§ **Task statement**
Please list all lines of the material below in which the string "eauto" occurs.

*** Opening Source information ***

(* ===== verification/ShellEffects.v ===== *)
(** * What a command line can do

    [runs s s'] is the specification of the shell: the closed list of effects
    through which any command line acts on the session, the sensor's records
    and the model.  The refinement proved here, [execute_runs], says that the
    detailed definitions of [Shell.v] do nothing else; the invariants of
    [ShellProps.v] are rule inductions on [runs]. *)

From S2P Require Import Prelude PyStr OrdDict Path Chmod Vfs HoneypotTree SessionManager VfsSpec VfsProps.
From S2P Require Import Regex Llm LlmProps ShellParse ShellStatic DateTime Sinkhole Shell.

#[local] Arguments lit : simpl never.

Section Effects.
Context `{World}.

(** The commands that may be put to the model. *)
Definition gate (argv : list str) : bool := is_llm_eligible_command argv && is_safe_llm_argv argv.

(** The artifact directory after a capture. *)
Definition captured (content : str) (dir : list (str * str)) : list (str * str) :=
  match encode_utf8 content with Ok data => dict_set dir (w_sha256 data) data | Err _ => dir end.

Definition tick (s : shell) : shell :=
  set_outside (sh_log s) (sh_quarantine s) (sh_queries s) (S (sh_ticks s)) s.
(** ** Text of the state and of tables *)

Lemma pwd_typed args : keeps res_text (_cmd_pwd args).
Proof using Type. apply keeps_gets. intros s Hs. apply (st_cwd _ Hs). Qed.
Lemma env_typed args : keeps res_text (_cmd_env args).
Proof using Type.
  apply keeps_gets. intros s Hs. pose proof (st_cwd _ Hs). apply out_text, text_join; [apply text_nl|].
  repeat (apply Forall_cons_2; [concat_text; key_ok|]). apply Forall_nil_2.
Qed.
Lemma which_typed args : keeps res_text (_cmd_which args).
Proof using Type.
  unfold _cmd_which. cbv zeta. apply keeps_ret. case_bool_decide; [apply fail_text, text_nil|].
  case_match; [apply fail_text, text_nil|]. apply out_text, text_join; [apply text_nl|].
  apply Forall_forall. intros p (n & _ & Hn)%list_elem_of_omap. by eapply text_lookup; [|exact Hn].
Qed.
Lemma uname_typed args : keeps res_text (_cmd_uname args).
Proof using Type.
  apply keeps_ret, out_text. unfold format_uname. assert (Hf : ∀ c, text_ok (uname_field c)).
  { intros c. unfold uname_field. destruct (dict_get _ c) eqn:E; [by eapply text_lookup; [|exact E]|apply text_nil]. }
  destruct (uname_flags args) as [flags|]; [|key_ok]. cbv zeta. apply text_if; [apply Hf|].
  apply text_join; [key_ok|]. apply Forall_forall. intros p (n & _ & Hn)%list_elem_of_omap. by eapply text_lookup; [|exact Hn].
Qed.
Lemma echo_options_text args : ∀ b, Forall text_ok args → Forall text_ok (echo_options b args).2.
Proof using Type.
  induction args as [|a l IH]; intros b Ha; cbn; [done|]. case_bool_decide; [|done]. apply IH. by apply Forall_cons in Ha as [_ ?].
Qed.
Lemma echo_typed args : Forall text_ok args → keeps res_text (_cmd_echo args).
Proof using Type.
  intros Ha. unfold _cmd_echo. pose proof (echo_options_text args true Ha) as Hw. destruct (echo_options true args) as [newline words].
  apply keeps_gets. intros s Hs. cbv zeta. apply out_text.
  assert (Ht : text_ok (join [32] (map (λ arg, replace arg (lit "$?") (py_str (sh_last_exit s))) words))).
  { apply text_join; [key_ok|]. apply Forall_fmap. eapply Forall_impl; [exact Hw|]. intros w Hword. cbn. eauto with text. }
  apply text_if; eauto with text.
Qed.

*** Closing Source information ***

§ **Expected answer**
  { apply text_join; [key_ok|]. apply Forall_fmap. eapply Forall_impl; [exact Hw|]. intros w Hword. cbn. eauto with text. }
  apply text_if; eauto with text.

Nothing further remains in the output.